(** ** A chain of relays *)
(** The hop at [h] of a router was made for a hop of the path: it has its keys and ids, and the table finds it. *)
Definition serves n h (hop : TransitHop.t) cfg (prev next : RouterID) : Prop :=
  m_Hops n !! h = Some hop /\ TransitHop.pathKey hop = shared cfg /\ TransitHop.nonceXOR hop = hop_nonceXOR cfg
  /\ TransitHop.info hop = MkInfo (hop_txID cfg) (hop_rxID cfg) next prev
  /\ (forall id, id = hop_txID cfg \/ id = hop_rxID cfg -> GetByDownstream prev id n = Some h)
  /\ TransitHopByUpstream next (hop_txID cfg) n = Some h /\ quiet n /\ pubkey n = hop_key cfg.
Definition ids_sized (cfgs : list PathHopConfig) : Prop := Forall (fun c => length (hop_txID c) = 16%nat /\ length (hop_rxID c) = 16%nat) cfgs.
(** Each router serves its hop and has the router of the next hop upstream; the last one is the end. *)
Fixpoint chain (prev : RouterID) (cfgs : list PathHopConfig) (ns : list (node * nat)) : Prop :=
  match cfgs, ns with
  | [cfg], [(n, h)] => exists hop, serves n h hop cfg prev (hop_key cfg)
  | cfg :: (cfg' :: _) as rest, (n, h) :: ns =>
      (exists hop, serves n h hop cfg prev (hop_key cfg')) /\ hop_key cfg' <> hop_key cfg /\ hop_txID cfg = hop_rxID cfg' /\ chain (hop_key cfg) rest ns
  | _, _ => False
  end.
(** A message goes from router to router as long as it is queued for the next one. *)
Definition new_calls n n' : list RouterCall := drop (length (calls n)) (calls n').
Fixpoint carry_up e (from : RouterID) (m : Relay.t) (ns : list node) : res (list node) :=
  match ns with
  | [] => Ok []
  | n :: ns =>
      let* n' := relay_up e from m n in
      match new_calls n n', ns with
      | [Queued next (LUpstream m') _], n1 :: _ =>
          if bool_decide (next = pubkey n1) then let* ns' := carry_up e (pubkey n) m' ns in Ok (n' :: ns') else Ok (n' :: ns)
      | _, _ => Ok (n' :: ns)
      end
  end.
Lemma new_calls_one c n : new_calls n (call c n) = [c].
Proof. unfold new_calls. change (calls (call c n)) with (calls n ++ [c]). by rewrite drop_app_length. Qed.
Lemma peel_serves n h hop cfg prev next x (y : TunnelNonce) cfgs : serves n h hop cfg prev next -> (length x <= Relay.MAX_X)%nat ->
  peel hop (add_layers (cfg :: cfgs) x y, y) = Relay.Mk (hop_txID cfg) (add_layers cfgs x (key_xor y (hop_nonceXOR cfg))) (key_xor y (hop_nonceXOR cfg)) proto_version.
Proof using CS.
  intros (_ & Hk & Hx & Hi & _) Hl. unfold peel. cbn [fst snd]. rewrite Hk, Hx, Hi, peel_layer. cbn [txID]. unfold Encrypted.assign.
  by rewrite length_add_layers, (proj2 (Nat.leb_le _ _)).
Qed.
(** The routers between the ends are left as they were, but for the message each has sent on. *)
Fixpoint passed_on (prev : RouterID) (cfgs : list PathHopConfig) (x y : list Z) (ns : list (node * nat)) : list node :=
  match cfgs, ns with
  | cfg :: (cfg' :: _) as rest, (n, h) :: ns =>
      let y := key_xor y (hop_nonceXOR cfg) in
      call (Queued (hop_key cfg') (LUpstream (Relay.Mk (hop_txID cfg) (add_layers rest x y) y proto_version)) no_handler) n :: passed_on (hop_key cfg) rest x y ns
  | _, _ => []
  end.
Lemma chain_head prev cfg cfgs n h ns : chain prev (cfg :: cfgs) ((n, h) :: ns) -> pubkey n = hop_key cfg.
Proof.
  cbn [chain]. destruct cfgs; [destruct ns; [|done]; intros (? & ? & ? & ? & ? & ? & ? & ? & H); done|].
  intros ((? & ? & ? & ? & ? & ? & ? & ? & H) & _); done.
Qed.
(** A router that has only sent a message on. *)
Definition passed n n' : Prop := exists next m, n' = call (Queued next m no_handler) n.
Lemma passed_on_all prev cfgs x y ns : chain prev cfgs ns -> Forall2 passed (take (length ns - 1) ns.*1) (passed_on prev cfgs x y ns).
Proof.
  revert prev y ns. induction cfgs as [|cfg [|cfg' cfgs] IH]; intros prev y [|[n h] ns] Hc; try done; [destruct ns; [constructor|done]|].
  destruct Hc as (_ & _ & _ & Hc). destruct ns as [|z ns]; [by destruct cfgs|]. specialize (IH (hop_key cfg) (key_xor y (hop_nonceXOR cfg)) (z :: ns) Hc).
  change (length ((n, h) :: z :: ns) - 1)%nat with (S (length ns)). cbn [length] in IH. rewrite Nat.sub_succ, Nat.sub_0_r in IH.
  change (((n, h) :: z :: ns).*1) with (n :: (z :: ns).*1). rewrite firstn_cons.
  by apply Forall2_cons; split; [eexists _, _|exact IH].
Qed.
Lemma carry_up_chain e prev cfgs ns id x y : chain prev cfgs ns -> keys_sized cfgs -> ids_sized cfgs -> length y = 32%nat -> (length x <= Relay.MAX_X)%nat ->
  (forall cfg, cfg ∈ cfgs -> session_allowed e (hop_key cfg) = true) -> (forall cfg, head cfgs = Some cfg -> id = hop_txID cfg \/ id = hop_rxID cfg) ->
  exists n h hop cfg up, last ns = Some (n, h) /\ last cfgs = Some cfg /\ serves n h hop cfg up (hop_key cfg) /\
  carry_up e prev (Relay.Mk id (add_layers cfgs x y) y proto_version) ns.*1
  = let* n := HandleAllUpstream ours rank0 port0 e h [Relay.Mk (hop_txID cfg) x (foldl key_xor y (hop_nonceXOR <$> cfgs)) proto_version] n in
    let* n := gather_downstream ours rank0 port0 e n in Ok (passed_on prev cfgs x y ns ++ [n]).
Proof using INS BDS CS.
  revert prev ns id y. induction cfgs as [|cfg [|cfg' cfgs] IH]; intros prev [|[n h] ns] id y Hc Hk Hi Hy Hx Ha Hid; try done.
  - destruct ns; [|done]. destruct Hc as [hop Hs]. exists n, h, hop, cfg, prev. split_and!; [done..|]. cbn [carry_up fmap list_fmap fst].
    pose proof (peel_serves n h hop cfg prev _ x y [] Hs Hx) as Hp. destruct Hs as (S1 & S2 & S3 & S4 & S5 & S6 & S7 & S8).
    rewrite (relay_up_run e prev _ n h hop); [|done|apply S5; cbn [Relay.pathid]; by apply Hid|done]. cbn [Relay.X Relay.Y]. rewrite Hp. cbn [add_layers foldl fmap list_fmap passed_on app].
    destruct (HandleAllUpstream _ _ _ _ _ _ _) as [n1| | |]; cbn [rbind]; [|done..]. destruct (gather_downstream _ _ _ _ _) as [n2| | |]; cbn [rbind]; [|done..].
    by repeat case_match.
  - destruct Hc as ((hop & Hs) & Hne & Htx & Hc). apply Forall_cons in Hk as [Hk1 Hk]. apply Forall_cons in Hi as [[Hi1 Hi2] Hi].
    pose proof (peel_serves n h hop cfg prev _ x y (cfg' :: cfgs) Hs Hx) as Hp. pose proof Hs as (S1 & S2 & S3 & S4 & S5 & S6 & S7 & S8).
    set (y' := key_xor y (hop_nonceXOR cfg)) in *. assert (length y' = 32%nat) as Hy' by (unfold y'; rewrite length_key_xor; congruence).
    assert (upstream (TransitHop.info hop) = hop_key cfg') as Hup by (by rewrite S4).
    destruct (IH (hop_key cfg) ns (hop_txID cfg) y') as (n1 & h1 & hop1 & cfg1 & up1 & L1 & L2 & L3 & E); [done..|intros c Hcc; apply Ha; by right| |].
    { intros c [= <-]. by right. }
    exists n1, h1, hop1, cfg1, up1. split_and!; [by destruct ns|done|done|]. cbn [carry_up fmap list_fmap fst].
    rewrite (relay_up_forwards e prev _ n h hop); [|done|apply S5; by apply Hid|done|congruence|rewrite Hup; apply Ha; right; left| ].
    2:{ cbn [Relay.X Relay.Y]. rewrite Hp. split_and!; [done|cbn [Relay.X]; by rewrite length_add_layers|done|done]. }
    cbn [rbind Relay.X Relay.Y]. rewrite Hp, Hup, new_calls_one. destruct ns as [|[n' h'] ns]; [done|]. cbn [fmap list_fmap fst].
    rewrite bool_decide_true by (by rewrite (chain_head _ _ _ _ _ _ Hc)). change (n' :: ns.*1) with (((n', h') :: ns).*1). rewrite S8, E. cbn [foldl fmap list_fmap].
    destruct (HandleAllUpstream _ _ _ _ _ _ _) as [n2| | |]; cbn [rbind]; [|done..]. by destruct (gather_downstream _ _ _ _ _).
Qed.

= = =

▸ **Your goal**
Count every line in the records that holds "rest" and give that count by itself.

▸ **Expected answer**
4